第6話 夢(11/6のお題)
電気羊がアンドロイドの夢を見るならば、生首は何の夢を見るだろうね。
そんな問いかけの後で、おやすみとヒロコはリビングの電気を消して寝室へと向かった。
ネックピローにもたれる形で仰向けに寝かされた香坂は、リビングの暗い天井を見つめる。
その答えなら簡単だ。胴に繋がっていた頃の夢を見るだろう。昨日までは生首ではなかったのだから、それもそのはずである。
きっと今日はよく眠れるよ。なんせ、頭を使うことは、一番エネルギーを消耗するから。
ヒロコの言葉通り、手足を失ったせいで五感を頭に集中させ悩んだり緊張したりしていたせいか、少し前に寝たばかりというのにすぐに微睡の霧が脳に満ちていく。
ネックピローは言葉そのまま、転げ落ちない囲いとなり生首の枕にちょうど良い。
真剣に考えて選んでくれたんだなぁ。
楽しそうなヒロコを思い出す内に、うとうとと眠りに落ちていった。
見知った顔と会った。
全財産を詰め込んだ大荷物を傍に、誰かと飲んでいる自分がいる。社員寮を出た後、何も考えられないまま適当に入った居酒屋でだ。
声を掛けてきてくれた相手に、なんだか嬉しくなってしまって。調子に乗って飲めない酒を呑んで、それから……。
急に周りの景色が暗闇に染まる。思わずたじろぐ香坂には身体があり、スーツ姿のままだった。
不意に、ネクタイが引っ張られる。目の前に見えない手でもあるかのように、ピンと張ったそれが香坂の首を締め付ける。
咄嗟に逃れようとしても、強い力は指を入れる隙間すら作らせない。
肉に食い込むネクタイは、どんどんと軌道を狭める。苦しいのに、このネクタイだけは外してはいけないと、香坂は必死に指を入れる隙間を探す。
ぶつり。嫌な音と同時に、苦しさから解放される。
そのまま放り出された香坂の視界には、主を失ったネクタイと、力無く倒れ込んだ自分の胴体が見えた。
ハッと目を開ければ、まだ一日が始まる前の薄暗さがカーテンの隙間から差し込んでいる。
嫌な夢だった。心臓もないのに鼓動だけが早まっている。絞められた首の感覚はやけにリアルで、手で触ろうとした所で自分が生首だったことに思い至る。
「それで、一緒にいた相手って誰だったの?」
香坂と向かい合って朝食のトーストを齧るヒロコの胆力に驚きつつ、元は彼女の食卓に間借りさせて貰ってるのだと自分を納得させる。

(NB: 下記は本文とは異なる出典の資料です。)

(* ===== verification/EnhancedMetrics.v ===== *)
(** Enhanced Lambda metrics: the usage-metrics service of
    [metrics/enhanced/usage_metrics.rs] and the emitter of
    [metrics/enhanced/lambda.rs] with its constants.

    The DogStatsD aggregator is another crate's: its state here is the list of
    batches handed to [insert_batch], and [SortedTags::parse] is an argument. The
    readings of /proc and of statfs, and clock reads, are arguments, [None] being
    an error. The usage service receives its commands over a channel: the state
    holds the commands sent and not yet received. A spawned task is a value that
    runs later. *)
From S2P Require Import Prelude F64 TelemetryEvents.
#[local] Open Scope Z_scope.

(** * Constants *)

(** A decimal literal [n / d]; correctly rounded since both are exact floats. *)
Definition dec (n d : Z) : f64 := fdiv (f64_of_Z n) (f64_of_Z d).

Definition BASE_LAMBDA_INVOCATION_PRICE : f64 := dec 2 10000000.
Definition X86_LAMBDA_PRICE_PER_GB_SECOND : f64 := dec 166667 10000000000.
Definition ARM_LAMBDA_PRICE_PER_GB_SECOND : f64 := dec 133334 10000000000.
Definition MS_TO_SEC : f64 := dec 1 1000.
Definition MB_TO_GB : f64 := f64_of_Z 1024.

Definition MAX_MEMORY_USED_METRIC : string := "aws.lambda.enhanced.max_memory_used".
Definition MEMORY_SIZE_METRIC : string := "aws.lambda.enhanced.memorysize".
Definition RUNTIME_DURATION_METRIC : string := "aws.lambda.enhanced.runtime_duration".
Definition BILLED_DURATION_METRIC : string := "aws.lambda.enhanced.billed_duration".
Definition DURATION_METRIC : string := "aws.lambda.enhanced.duration".
Definition POST_RUNTIME_DURATION_METRIC : string := "aws.lambda.enhanced.post_runtime_duration".
Definition ESTIMATED_COST_METRIC : string := "aws.lambda.enhanced.estimated_cost".
Definition INIT_DURATION_METRIC : string := "aws.lambda.enhanced.init_duration".
Definition SNAPSTART_RESTORE_DURATION_METRIC : string :=
  "aws.lambda.enhanced.snapstart_restore_duration".
Definition PRODUCED_BYTES_METRIC : string := "aws.lambda.enhanced.produced_bytes".
Definition OUT_OF_MEMORY_METRIC : string := "aws.lambda.enhanced.out_of_memory".
Definition TIMEOUTS_METRIC : string := "aws.lambda.enhanced.timeouts".
Definition ERRORS_METRIC : string := "aws.lambda.enhanced.errors".
Definition INVOCATIONS_METRIC : string := "aws.lambda.enhanced.invocations".
Definition RX_BYTES_METRIC : string := "aws.lambda.enhanced.rx_bytes".
Definition TX_BYTES_METRIC : string := "aws.lambda.enhanced.tx_bytes".
Definition TOTAL_NETWORK_METRIC : string := "aws.lambda.enhanced.total_network".
Definition CPU_SYSTEM_TIME_METRIC : string := "aws.lambda.enhanced.cpu_system_time".
Definition CPU_USER_TIME_METRIC : string := "aws.lambda.enhanced.cpu_user_time".
Definition CPU_TOTAL_TIME_METRIC : string := "aws.lambda.enhanced.cpu_total_time".
Definition CPU_TOTAL_UTILIZATION_PCT_METRIC : string :=
  "aws.lambda.enhanced.cpu_total_utilization_pct".
Definition CPU_TOTAL_UTILIZATION_METRIC : string := "aws.lambda.enhanced.cpu_total_utilization".
Definition NUM_CORES_METRIC : string := "aws.lambda.enhanced.num_cores".
Definition CPU_MAX_UTILIZATION_METRIC : string := "aws.lambda.enhanced.cpu_max_utilization".
Definition CPU_MIN_UTILIZATION_METRIC : string := "aws.lambda.enhanced.cpu_min_utilization".
Definition TMP_MAX_METRIC : string := "aws.lambda.enhanced.tmp_max".
Definition TMP_USED_METRIC : string := "aws.lambda.enhanced.tmp_used".
Definition TMP_FREE_METRIC : string := "aws.lambda.enhanced.tmp_free".
Definition FD_MAX_METRIC : string := "aws.lambda.enhanced.fd_max".
Definition FD_USE_METRIC : string := "aws.lambda.enhanced.fd_use".
Definition THREADS_MAX_METRIC : string := "aws.lambda.enhanced.threads_max".
Definition THREADS_USE_METRIC : string := "aws.lambda.enhanced.threads_use".
Definition SHUTDOWNS_METRIC : string := "aws.lambda.enhanced.shutdowns".
Definition UNUSED_INIT : string := "aws.lambda.enhanced.unused_init".

(** * The usage-metrics service *)

Module Usage.

Record UsageMetrics := { tmp_used : f64; fd_use : f64; threads_use : f64 }.

Definition new : UsageMetrics :=
  {| tmp_used := f64_zero; fd_use := f64_zero; threads_use := f64_zero |}.

(** [if let Some(v) = sample && v > cur { cur = v }]. *)
Definition raise (cur : f64) (sample : option f64) : f64 :=
  match sample with Some v => if flt cur v then v else cur | None => cur end.

Definition update (self : UsageMetrics) (tmp fd threads : option f64) : UsageMetrics :=
  {| tmp_used := raise (tmp_used self) tmp; fd_use := raise (fd_use self) fd;
     threads_use := raise (threads_use self) threads |}.

Definition reset (self : UsageMetrics) : UsageMetrics :=
  {| tmp_used := f64_zero; fd_use := f64_zero; threads_use := f64_zero |}.

Inductive Command :=
| Update (tmp fd threads : option f64)
| Reset
| Get
| Shutdown.

(** The service's loop over the commands received: the answers to the [Get]s and
    the metrics at the end. *)
Fixpoint run (self : UsageMetrics) (commands : list Command) : list UsageMetrics * UsageMetrics :=
  match commands with
  | [] => ([], self)
  | Update tmp fd threads :: cs => run (update self tmp fd threads) cs
  | Reset :: cs => run (reset self) cs
  | Get :: cs => let '(answers, self') := run self cs in (self :: answers, self')
  | Shutdown :: _ => ([], self)
  end.

(** [EnhancedMetricsHandle]: the sending side and the monitoring flag, together
    with the service behind it, which stops at the first [Shutdown]. *)
Record Handle := {
  service : UsageMetrics;
  running : bool;
  queue : list Command;
  monitoring_state : bool;
}.

Definition handle_new : Handle :=
  {| service := new; running := true; queue := []; monitoring_state := false |}.

(** Sending to a stopped service is an error the callers only log. *)
Definition send (self : Handle) (c : Command) : Handle :=
  {| service := service self; running := running self;
     queue := if running self then queue self ++ [c] else queue self;
     monitoring_state := monitoring_state self |}.

Definition update_metrics (self : Handle) (tmp fd threads : option f64) : Handle :=
  send self (Update tmp fd threads).
Definition reset_metrics (self : Handle) : Handle := send self Reset.
Definition set_monitoring (self : Handle) (b : bool) : Handle :=
  {| service := service self; running := running self; queue := queue self;
     monitoring_state := b |}.
Definition pause_monitoring (self : Handle) : Handle := set_monitoring self false.
Definition resume_monitoring (self : Handle) : Handle := set_monitoring self true.
Definition shutdown (self : Handle) : Handle := send self Shutdown.

Definition is_shutdown (c : Command) : bool := match c with Shutdown => true | _ => false end.

(** [get_metrics]: the answer waits for every command sent before it. *)
Definition get_metrics (self : Handle) : option UsageMetrics * Handle :=
  if running self then
    let commands := queue self ++ [Get] in
    let '(answers, metrics) := run (service self) commands in
    let stopped := existsb is_shutdown commands in
    (if stopped then None else last answers,
     {| service := metrics; running := negb stopped; queue := [];
        monitoring_state := monitoring_state self |})
  else (None, self).

(** One tick of the monitoring task, with the readings at that moment. *)
Definition tick (self : Handle) (tmp fd threads : option f64) : Handle :=
  if monitoring_state self then update_metrics self tmp fd threads else self.

(** * Running maximum *)

Abbreviation sample := (option f64 * option f64 * option f64)%type.

(** The samples since the last reset. *)
Fixpoint since_reset (seen : list sample) (commands : list Command) : list sample :=
  match commands with
  | [] => seen
  | Update tmp fd threads :: cs => since_reset (seen ++ [(tmp, fd, threads)]) cs
  | Reset :: cs => since_reset [] cs
  | _ :: cs => since_reset seen cs
  end.

Definition maxima (samples : list sample) : UsageMetrics :=
  {| tmp_used := foldl raise f64_zero ((fun s => fst (fst s)) <$> samples);
     fd_use := foldl raise f64_zero ((fun s => snd (fst s)) <$> samples);
     threads_use := foldl raise f64_zero (snd <$> samples) |}.

Lemma maxima_snoc samples tmp fd threads :
  maxima (samples ++ [(tmp, fd, threads)]) = update (maxima samples) tmp fd threads.
Proof. unfold maxima, update. by rewrite !fmap_app, !foldl_app. Qed.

「いや、知り合いのはずなんだけど、はっきりとは思い出せない。ただ、生首になる前に最後に会ったのがその人だっていうことは確実なんだ」
名前でも見れば思い出せるかもという淡い期待も、名刺入れは愚かスマートフォンさえ失った香坂には無意味だった。
「で、その人に生首にされたかも、と?」
「そこまでは分からないけれど……。ただ、何か知ってる気がするんだ……」
相手が誰かもわからないので何のヒントにもなりはしないが、一つもないよりはマシだろう。
「おじさんって、どうして自分が生首になったんだと思う?」
目玉焼きの皿に添えたウィンナーを、ヒロコは音を立てて齧る。香ばしさが香坂の鼻先をくすぐる。
目覚めたらこうなっていたのだから、理由なんて思い当たる訳がない。困惑する香坂の答えを待たずに、咀嚼を終えたヒロコは続ける。
「例えば、他殺からの怨恨、自殺からの未練、事故による喪失。神への供物や、人体実験の生贄なんて線まである訳よ」
剣呑な言葉の羅列に、香坂は思わずくらくらする。あまりにも、自分が生きてきた世界とは程遠い。
「幸いなことに、事例には事欠かないからさ。その知り合いも含めて、手掛かりを探していけば良いんじゃないかなって思う」
あくまで冷静なヒロコに頼もしさを感じるつつも、うず高く積まれた書物の山が首塚にも見えてきて、香坂は水筒に入れて貰ったアイスコーヒーをちびりと飲んだ。